The following weekend was to be the beginning of the Middle Eastern trip, but we weren’t leaving until Sunday the 28th. Saturday the 27th I was scheduled to speak to the graduating class at West Point. It had been four years since the first time I had spoken there. That had been the first class after 9-11, and the class that Roscoe Buckminster had graduated in. How many of those boys that had graduated that day had I killed since then? Now I was going back, to spout more patriotic bullshit to the boys and girls after our latest war.

It was a supremely depressing take on the whole affair, but I knew it wasn’t accurate. I had been a captain, a battery commander. If I had managed to stay in and stay healthy, I had been already scheduled to do a tour as a battery commander at Sill, and then to attend Command and General Staff College at Leavenworth. Following CGS I would have done a staff tour somewhere, and then taken command of a battalion as a lieutenant colonel. (This all assumed I managed to avoid stepping on my crank in the process, questionable at best.
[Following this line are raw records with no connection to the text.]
(** * Tombstone generation: [debuggerd/libdebuggerd/tombstone.cpp]

    A shallow embedding of [engrave_tombstone_ucontext] and
    [engrave_tombstone].  The operating system (process identity, the
    [/proc] files, [prctl], the descriptor table) is an environment of
    oracles plus an explicit descriptor table; everything the two functions
    send out (diagnostics, the serialized proto, the text lines) is
    collected in order. *)

From Stdlib Require Import ZArith List Sorted Lia Ascii.
From stdpp Require Import base list strings pretty.

Open Scope Z_scope.

(** ** Data model *)

Definition pid_t := Z.

(** [siginfo_t] (libc): the signal-detail record. *)
Record siginfo_t := {
  si_signo : Z;
  si_errno : Z;
  si_code : Z;
  si_addr : Z
}.

(** [ucontext_t] (libc): the raw machine context, opaque here. *)
Definition ucontext_t := list Z.

(** [unwindstack::ArchEnum] and [unwindstack::Regs] (libunwindstack). *)
Inductive ArchEnum :=
  | ARCH_UNKNOWN | ARCH_ARM | ARCH_ARM64 | ARCH_X86 | ARCH_X86_64 | ARCH_RISCV64.

Record Regs := {
  regs_arch : ArchEnum;
  regs_raw : ucontext_t
}.

(** [Regs::CreateFromUcontext]: a null pointer for an architecture the
    library does not know, a typed snapshot otherwise. *)
Definition CreateFromUcontext (arch : ArchEnum) (ucontext : ucontext_t) : option Regs :=
  match arch with
  | ARCH_UNKNOWN => None
  | _ => Some {| regs_arch := arch; regs_raw := ucontext |}
  end.

(** [ThreadInfo] and [ProcessInfo]: the fields [tombstone.cpp] initializes.
    Pointers are options ([nullptr] is [None]).  The records live in a
    module so that a field can still be named where a local variable of the
    source has the same name ([thread.(types.pid)]). *)
Module types.
Record ThreadInfo := {
  registers : option Regs;
  tagged_addr_ctrl : Z;
  pac_enabled_keys : Z;
  uid : pid_t;
  tid : pid_t;
  thread_name : string;
  pid : pid_t;
  command_line : list string;
  selinux_label : string;
  signo : Z;
  siginfo : option siginfo_t
}.

Record ProcessInfo := {
  abort_msg_address : Z
}.
End types.
Import types.

(** Modelled from the spec: the declaration of [ThreadInfo]
    ([libdebuggerd/types.h]) is not among the sources, so the default member
    values are taken from the data model: each hardware flag defaults to
    "unsupported", the signal-detail record is present only for the crashing
    thread.  [-1] is also what [prctl] returns when the kernel does not know
    the attribute. *)
Definition unsupported : Z := -1.

(** Modelled from the spec: [ThreadInfo{}] for the declaration that is not
    among the sources; it is what [threads[k]] inserts for a new key, and what a
    designated initializer leaves in the members it does not name.  A member
    without an initializer is value-initialized: a null pointer, zero, an
    empty string or vector. *)
Definition ThreadInfo_init : ThreadInfo := {|
  registers := None;
  tagged_addr_ctrl := unsupported;
  pac_enabled_keys := unsupported;
  uid := 0;
  tid := 0;
  thread_name := "";
  pid := 0;
  command_line := [];
  selinux_label := "";
  signo := 0;
  siginfo := None
|}.

(** ** [std::map<pid_t, V>]

    An ordered map: a list of bindings kept in strictly ascending key
    order, which is the order a range-for visits them in. *)
Section StdMap.
Context {V : Type}.

Definition std_map := list (Z * V).

Fixpoint map_find (k : Z) (m : std_map) : option V :=
  match m with
  | [] => None
  | (k', v) :: m' => if k =? k' then Some v else map_find k m'
  end.

(** [m[k] = v] *)
Fixpoint map_assign (k : Z) (v : V) (m : std_map) : std_map :=
  match m with
  | [] => [(k, v)]
  | (k', v') :: m' =>
      if k <? k' then (k, v) :: m
      else if k =? k' then (k, v) :: m'
      else (k', v') :: map_assign k v m'
  end.

(** [m[k]] used for its side effect: a missing key is inserted with a
    value-initialized [V]. *)
Definition map_subscript (init : V) (k : Z) (m : std_map) : std_map :=
  match map_find k m with
  | Some _ => m
  | None => map_assign k init m
  end.

(** Reading through a reference obtained from [m[k]]. *)
Definition map_ref (init : V) (k : Z) (m : std_map) : V :=
  match map_find k m with
  | Some v => v
  | None => init
  end.

Definition map_keys (m : std_map) : list Z := map fst m.

(** The representation invariant of [std::map]. *)
Definition map_ok (m : std_map) : Prop := StronglySorted Z.lt (map_keys m).
End StdMap.
Arguments std_map : clear implicits.

(** ** The report (the [Tombstone] message) *)

Record Frame := {
  frame_pc : Z;
  frame_symbol : option string
}.

(** The unwinder boundary: one call per thread, and the cached memory it
    reads the abort message through.  [None] is a failed unwind or read. *)
Record Unwinder := {
  Unwind : ThreadInfo -> option (list Frame);
  ReadString : Z -> option string
}.

Definition ErrorCode := Z.
Definition Architecture := ArchEnum.
Definition OpenFilesList := list (Z * string).

Inductive AbortMessage :=
  | Absent
  | Unreadable
  | Message (text : string).

Record Thread := {
  thread_id : pid_t;
  thread_state : ThreadInfo;
  thread_backtrace : option (list Frame);
  thread_guest_backtrace : option (list Frame)
}.

Record Tombstone := {
  tomb_tid : pid_t;
  tomb_pid : option pid_t;
  tomb_uid : option pid_t;
  tomb_command_line : option (list string);
  tomb_selinux_label : option string;
  tomb_signal_info : option siginfo_t;
  tomb_abort_message : AbortMessage;
  tomb_threads : list Thread;
  tomb_open_files : option OpenFilesList;
  tomb_guest_arch : option Architecture
}.

(** ** The environment and what the code sends out *)

Inductive prctl_option := PR_GET_TAGGED_ADDR_CTRL | PR_PAC_GET_ENABLED_KEYS.

Record Env := {
  getuid : pid_t;
  getpid : pid_t;
  gettid : pid_t;
  CurrentArch : ArchEnum;
  (** [/proc/<tid>/comm], [/proc/<pid>/cmdline], [/proc/self/attr/current];
      [None] when the file cannot be read *)
  proc_comm : pid_t -> option string;
  proc_cmdline : pid_t -> option (list string);
  proc_attr_current : option string;
  (** [None] when the kernel rejects the request *)
  sys_prctl : prctl_option -> option Z;
  (** [/proc/<pid>/task]: the listed tids, or the [errno] of [opendir] *)
  proc_task : pid_t -> Z + list pid_t;
  (** [AndroidLocalUnwinder::Initialize] on the cached process memory *)
  Initialize : ErrorCode + Unwinder;
  (** [RLIMIT_NOFILE] *)
  fd_limit : nat;
  (** the [errno] a write to an open file description fails with, if it does *)
  write_error : nat -> option Z
}.
(** * flowercare-exporter: the caching collector and its configuration

    A shallow embedding of [collector.go] and [main.go].  The Go standard
    library and the two third-party packages the exporter calls ([time],
    [strings], [unicode/utf8], [miflora], [prometheus]) are modelled as far
    as the exporter uses them, each in a module of its own name.  The
    exporter's own code follows, function by function, and then the
    properties of the specification. *)

From Stdlib Require Import ZArith List String Ascii Bool Lia Floats.
Import ListNotations.
Open Scope Z_scope.

Set Warnings "-inexact-float".

(** ** Values of Go's basic types *)

(** [float64] is IEEE 754 binary64, which is what Rocq's primitive floats
    are.  [float64_of_Z] is Go's conversion [float64(n)] of an integer:
    round to nearest, ties to even. *)
Definition float64 : Set := float.

Definition float64_of_Z (z : Z) : float64 :=
  SF2Prim (binary_normalize 53 1024 z 0 false).

(** A Go [string] is a sequence of bytes, as is a Rocq [string]. *)
Definition byte_of (a : ascii) : Z := Z.of_N (N_of_ascii a).

Definition between (lo hi x : Z) : bool := (lo <=? x) && (x <=? hi).

(** ** Package time *)

Module time.

(** [type Duration int64], a count of nanoseconds. *)
Definition Duration : Set := Z.

Definition minDuration : Duration := - 2 ^ 63.
Definition maxDuration : Duration := 2 ^ 63 - 1.

Definition is_Duration (d : Duration) : Prop :=
  minDuration <= d <= maxDuration.

Definition Nanosecond : Duration := 1.
Definition Second : Duration := 1000000000 * Nanosecond.
Definition Minute : Duration := 60 * Second.

(** A [Time] is an instant with nanosecond precision; it is kept here as
    the number of nanoseconds since the Unix epoch.  The zero value of
    the Go type is January 1, year 1, 00:00:00 UTC. *)
Definition Time : Set := Z.

Definition unixToInternal : Z := (1969 * 365 + 1969 / 4 - 1969 / 100 + 1969 / 400) * 86400.

Definition zeroTime : Time := - unixToInternal * Second.

(** [t.Sub(u)]: the duration [t - u], and the largest (smallest)
    duration when [t - u] is above (below) what a [Duration] holds. *)
Definition Sub (t u : Time) : Duration :=
  let d := t - u in
  if d <? minDuration then minDuration
  else if maxDuration <? d then maxDuration
  else d.

(** [time.Since(t)] is [time.Now().Sub(t)]; the reading of the clock is
    passed in. *)
Definition Since (now t : Time) : Duration := Sub now t.

(** [t.Unix()]: whole seconds since the Unix epoch. *)
Definition Unix (t : Time) : Z := t / Second.

End time.

(** ** Package unicode/utf8 *)

Module utf8.

Definition continuation (lo hi : Z) (a : ascii) : bool :=
  between lo hi (byte_of a).

(** The range accepted for the second byte of a sequence that starts
    with [b], as in the package's [acceptRanges]. *)
Definition second_lo (b : Z) : Z :=
  if b =? 0xE0 then 0xA0 else if b =? 0xF0 then 0x90 else 0x80.

Definition second_hi (b : Z) : Z :=
  if b =? 0xED then 0x9F else if b =? 0xF4 then 0x8F else 0xBF.

(** [utf8.ValidString(s)]. *)
Fixpoint ValidString (s : string) : bool :=
  match s with
  | EmptyString => true
  | String a r =>
      let b := byte_of a in
      if b <? 0x80 then ValidString r
      else if between 0xC2 0xDF b then
        match r with
        | String a1 r1 => continuation 0x80 0xBF a1 && ValidString r1
        | _ => false
        end
      else if between 0xE0 0xEF b then
        match r with
        | String a1 (String a2 r2) =>
            continuation (second_lo b) (second_hi b) a1
            && continuation 0x80 0xBF a2 && ValidString r2
        | _ => false
        end
      else if between 0xF0 0xF4 b then
        match r with
        | String a1 (String a2 (String a3 r3)) =>
            continuation (second_lo b) (second_hi b) a1
            && continuation 0x80 0xBF a2 && continuation 0x80 0xBF a3
            && ValidString r3
        | _ => false
        end
      else false
  end.

End utf8.

(** ** Package strings *)

Module strings.

Definition lower_byte (a : ascii) : ascii :=
  if between 65 90 (byte_of a) then ascii_of_N (N_of_ascii a + 32) else a.

(** [strings.ToLower] on ASCII input, which is what a MAC address is: the
    letters A to Z are mapped to a to z.  (On other input Go also maps
    the upper-case letters of other scripts; those bytes are left as they
    are here.) *)
Fixpoint ToLower (s : string) : string :=
  match s with
  | EmptyString => EmptyString
  | String a r => String (lower_byte a) (ToLower r)
  end.

End strings.

(** ** Errors

    Go's [error] values, kept as a tree instead of as formatted text: every
    [fmt.Errorf] of the exporter wraps the error it was given. *)
Inductive error : Set :=
| errDevice (msg : string)
| errInvalidName (name : string)
| errInvalidLabelName (name : string)
| errDuplicateLabelNames
| errInconsistentCardinality (expected got : nat)
| errInvalidUTF8 (value : string)
| errCanNotCreateMetric (fqName : string) (cause : error)
| errCanNotReadFirmware (cause : error)
| errCanNotReadSensors (cause : error)
| errNeedDeviceAddress
| errNeedBluetoothDevice.

Inductive result (A : Type) : Type :=
| Ok (a : A)
| Err (e : error).
Arguments Ok {A} a.
Arguments Err {A} e.

(** ** Package miflora: what the device returns *)

Module miflora.

(** [Battery] is a Go [byte]. *)
Record Firmware : Set := mkFirmware {
  Version : string;
  Battery : Z
}.

(** [Moisture] is a [byte], [Light] and [Conductivity] are [uint16]. *)
Record Sensors : Set := mkSensors {
  Temperature : float64;
  Moisture : Z;
  Light : Z;
  Conductivity : Z
}.

(** One session with the device, as [readData] sees it: what
    [ReadFirmware] and [ReadSensors] return. *)
Record Miflora : Set := mkMiflora {
  ReadFirmware : result Firmware;
  ReadSensors : result Sensors
}.

End miflora.

(** ** Package prometheus *)

Module prometheus.

(** [Labels] is a [map[string]string]; the exporter's only one has a single
    key. *)
Definition Labels : Set := list (string * string).

Definition is_letter (b : Z) : bool :=
  between 97 122 b || between 65 90 b || (b =? 95).

Definition is_digit (b : Z) : bool := between 48 57 b.

Fixpoint name_tail (colon : bool) (s : string) : bool :=
  match s with
  | EmptyString => true
  | String a r =>
      let b := byte_of a in
      (is_letter b || is_digit b || (colon && (b =? 58))) && name_tail colon r
  end.

Definition name_ok (colon : bool) (s : string) : bool :=
  match s with
  | EmptyString => false
  | String a r =>
      let b := byte_of a in
      (is_letter b || (colon && (b =? 58))) && name_tail colon r
  end.

(** [model.IsValidMetricName]: [[a-zA-Z_:][a-zA-Z0-9_:]*]. *)
Definition IsValidMetricName (s : string) : bool := name_ok true s.

(** [checkLabelName]: [[a-zA-Z_][a-zA-Z0-9_]*], not starting with two
    underscores. *)
Definition checkLabelName (s : string) : bool :=
  name_ok false s && negb (prefix "__" s).

(** [validateLabelValues]: as many values as expected, each valid UTF-8. *)
Fixpoint firstInvalid (vals : list string) : option string :=
  match vals with
  | [] => None
  | v :: r => if utf8.ValidString v then firstInvalid r else Some v
  end.

Definition validateLabelValues (vals : list string) (expected : nat) : option error :=
  if negb (Nat.eqb (List.length vals) expected)
  then Some (errInconsistentCardinality expected (List.length vals))
  else match firstInvalid vals with
       | Some v => Some (errInvalidUTF8 v)
       | None => None
       end.

(** A descriptor; [err] is the error [NewDesc] found, if any. *)
Record Desc : Set := mkDesc {
  fqName : string;
  help : string;
  constLabelPairs : Labels;
  variableLabels : list string;
  err : option error
}.

Fixpoint firstBadLabel (names : list string) : option string :=
  match names with
  | [] => None
  | n :: r => if checkLabelName n then firstBadLabel r else Some n
  end.

Fixpoint has_duplicate (names : list string) : bool :=
  match names with
  | [] => false
  | n :: r => existsb (String.eqb n) r || has_duplicate r
  end.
At every rank there is a Darwinian selection process at work, and the higher you go, the tougher it gets.) The important thing to remember was that by the time I made it to battalion command, I would have to accept the loss of subordinates as a cost of doing business, or I would never have been able to maintain my sanity.

Now was simply the same thing on a larger scale. By any measure, the Kurdish War was far and away the most lopsided war in history, even including the initial losses following the Iraqi attack. Kurdish Dragon had been the stuff of legend, a performance worthy of the history books. The Army had proven that the Gulf War was not a onetime event. The Republican Guard hadn’t been beaten, it had been annihilated. The ratio of forces involved and the ratio of losses inflicted was one for the records! The Battle of the Azwya Valley and the Destruction of the 1st Hammurabi would be studied on the sand tables for a generation. By any objective measure, the numbers of losses had been very low, but that didn’t mean much to those boys’ parents.

I mentioned some of this to Marilyn, both sides of it. She understood and had a simple response. Shut up, smile, and fake it! Marilyn is nothing if not practical. I just smiled and agreed with her, and started writing. I ended with the following.

“Four years ago I spoke here, and I sent that class out into a world changed by the events of 9-11. I told them then that this was a damn dirty business we are in. Those young men and women are most likely first lieutenants right now, with maybe a few captains thrown in. Their pay isn’t the world’s greatest and there is never enough leave to do the things they want. They have missed holidays and birthday parties while standing watches and doing duty. Some have had children born while they were deployed. Others have spent time in hospital, recovering from wounds and injuries received on duty. Regrettably, some have paid the ultimate price for serving their country.